The effect of p53 protein expression and MIB-1 proliferative activity on survival and chemotherapeutic response in patients with lymph node (LN)-positive transitional cell carcinoma (TCC) of the urinary bladder remains unclear. The objective of this study was to assess the ability of these markers to predict disease-associated outcomes and response to chemotherapy in a cohort of patients with LN-positive TCC.

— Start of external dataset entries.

(** * people_detection: the batch video-annotation script [src/model/model.py]

    A shallow embedding of [get_cap_info], [process_video] and [main].
    The script is a straight-line loop over external collaborators (the
    OpenCV capture and writer objects, the drawing primitives, the
    detector); the embedding keeps the control flow of the script and
    models the collaborators by the observable state they leave behind:

    - the file system is a finite map from paths to files;
    - every [cv2.VideoCapture] and [cv2.VideoWriter] object lives in a
      handle table of the world, with its [isOpened] flag;
    - a frame is the decoded raster together with the list of drawing
      calls applied to it, so that "which calls were made, with which
      arguments" is observable and "no call was made" means the frame is
      unchanged;
    - Python exceptions are an outcome of the state-and-error monad.

    The collaborators are taken at their contract: a capture decodes the
    frames of its file when it is constructed and hands them out one per
    [read]; a writer creates its file when it is constructed and appends
    one frame per [write]; the detector is a function of the frame.
    Numbers coming out of tensors and of [cap.get] are finite floats; each
    finite float is a rational, so they are embedded as [Q].  File names are
    ASCII strings, paths are POSIX paths.  Box coordinates are in the range
    of a C [int], which the drawing primitives accept. *)

From Stdlib Require Import ZArith QArith Qabs Ascii String List Lia.
From stdpp Require Import base tactics option list strings pretty gmap fin_maps.

Local Open Scope string_scope.
Local Open Scope Z_scope.

(** ** Python built-ins used by the script *)

Module Py.

(** [int(x)] on a finite float: truncation toward zero. *)
Definition int (x : Q) : Z := Z.quot (Qnum x) (Z.pos (Qden x)).

(** [max(a, b)] on integers. *)
Definition max (a b : Z) : Z := if Z.ltb a b then b else a.

(** [str(n)] on an integer. *)
Definition str (n : Z) : string := pretty n.

(** Rounding of a non-negative fraction [a / b] to the nearest integer,
    ties to even: the rounding of [format(x, '.2f')], which converts the
    exact binary value. *)
Definition round_half_even (a : Z) (b : positive) : Z :=
  let d := a / Z.pos b in
  let r := a mod Z.pos b in
  if 2 * r <? Z.pos b then d
  else if Z.pos b <? 2 * r then d + 1
  else if Z.even d then d else d + 1.

Definition two_digits (n : Z) : string :=
  if n <? 10 then "0" +:+ str n else str n.

(** [f"{x:.2f}"] on a finite float. *)
Definition format_2f (x : Q) : string :=
  let n := round_half_even (Z.abs (Qnum x) * 100) (Qden x) in
  (if Qnum x <? 0 then "-" else "")
    +:+ str (n / 100) +:+ "." +:+ two_digits (n mod 100).

(** [s.lower()], on ASCII. *)
Definition lower_char (c : ascii) : ascii :=
  let n := nat_of_ascii c in
  if (Nat.leb 65 n && Nat.leb n 90)%bool then ascii_of_nat (n + 32) else c.

Fixpoint lower (s : string) : string :=
  match s with
  | EmptyString => EmptyString
  | String c s' => String (lower_char c) (lower s')
  end.

(** [s.startswith(p)] and [s.endswith(p)]. *)
Definition startswith (s p : string) : bool := String.prefix p s.

Definition endswith (s p : string) : bool :=
  String.prefix (String.rev p) (String.rev s).

(** [s.endswith((p1, ..., pn))]: a tuple of suffixes. *)
Definition endswith_any (s : string) (ps : list string) : bool :=
  existsb (endswith s) ps.

(** [s.rfind(c)] for a single character: the highest index, or [-1]. *)
Fixpoint rfind_from (c : ascii) (s : string) (i : Z) (last : Z) : Z :=
  match s with
  | EmptyString => last
  | String d s' =>
      rfind_from c s' (i + 1) (if Ascii.eqb d c then i else last)
  end.

Definition rfind (s : string) (c : ascii) : Z := rfind_from c s 0 (-1).

(** Slices [s[:i]] and [s[i:]] for [0 <= i]. *)
Definition slice_to (s : string) (i : Z) : string :=
  String.substring 0 (Z.to_nat i) s.

Definition slice_from (s : string) (i : Z) : string :=
  String.substring (Z.to_nat i) (String.length s - Z.to_nat i) s.

End Py.

(** ** [os.path] (POSIX flavour) *)

Module OsPath.

(** [posixpath.join(a, b)]. *)
Definition join (a b : string) : string :=
  if Py.startswith b "/" then b
  else if (String.eqb a "" || Py.endswith a "/")%bool then a +:+ b
  else a +:+ "/" +:+ b.

(** The loop of [genericpath._splitext] that skips the leading dots of
    the file name: is there a character other than ['.'] at an index in
    [filenameIndex, filenameIndex + n)? *)
Fixpoint has_non_dot (p : string) (filenameIndex : Z) (n : nat) : bool :=
  match n with
  | O => false
  | S n' =>
      match String.get (Z.to_nat filenameIndex) p with
      | Some c =>
          if Ascii.eqb c "."%char
          then has_non_dot p (filenameIndex + 1) n'
          else true
      | None => true
      end
  end.

(** [os.path.splitext(p)]: the pair (root, ext). *)
Definition splitext (p : string) : string * string :=
  let sepIndex := Py.rfind p "/"%char in
  let dotIndex := Py.rfind p "."%char in
  if (sepIndex <? dotIndex)
     && has_non_dot p (sepIndex + 1) (Z.to_nat (dotIndex - (sepIndex + 1)))
  then (Py.slice_to p dotIndex, Py.slice_from p dotIndex)
  else (p, "").

End OsPath.

(** ** Outcomes and the state-and-error monad

    A Python call either returns a value or raises; the script never
    catches.  [OutOfFuel] is the third outcome of the bounded unrolling of
    [while True]; [process_video_not_out_of_fuel] shows [process_video] never
    produces it. *)

Inductive exn : Type :=
| KeyError (key : Z).

Inductive outcome (A : Type) : Type :=
| Ok (a : A)
| Raise (e : exn)
| OutOfFuel.

Arguments Ok {A} a.
Arguments Raise {A} e.
Arguments OutOfFuel {A}.

Definition ST (S A : Type) : Type := S -> outcome A * S.

#[global] Instance ST_ret {S} : MRet (ST S) := fun A a s => (Ok a, s).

The authors examined the expression of p53 and MIB-1 in the LN metastases from 139 patients who underwent cystectomy for TCC at their institution. P53 and MIB-1 nuclear staining were quantified using an image-analysis system. Cox proportional hazards regression models were used to test associations of these markers with death from TCC, distant metastases, and local recurrence for all patients and in the subset of patients who were treated with adjuvant chemotherapy.
The median p53 and MIB-1 indices were 45.2% and 30.3%, respectively. The median follow-up was 4.5 years (range, 0.1–10 years). There were no statistically significant associations noted between the p53 and MIB-1 indices and the outcomes studied. When the analysis was limited to patients who were treated with adjuvant chemotherapy (n = 37 patients), the p53 index was found to have no prognostic value; however, there was a significant association between MIB-1 and distant metastases (P = 0.049). When disease-specific survival rates were stratified according to p53 index and chemotherapy, patients exhibited a response to chemotherapy regardless of p53 index.
p53 and MIB-1 were not found to be associated significantly with disease-related outcomes in patients with LN-positive TCC. Adjuvant chemotherapy appeared to be effective regardless of p53 status. MIB-1 may prove useful in predicting response to chemotherapy. Cancer 2004. © 2004 American Cancer Society.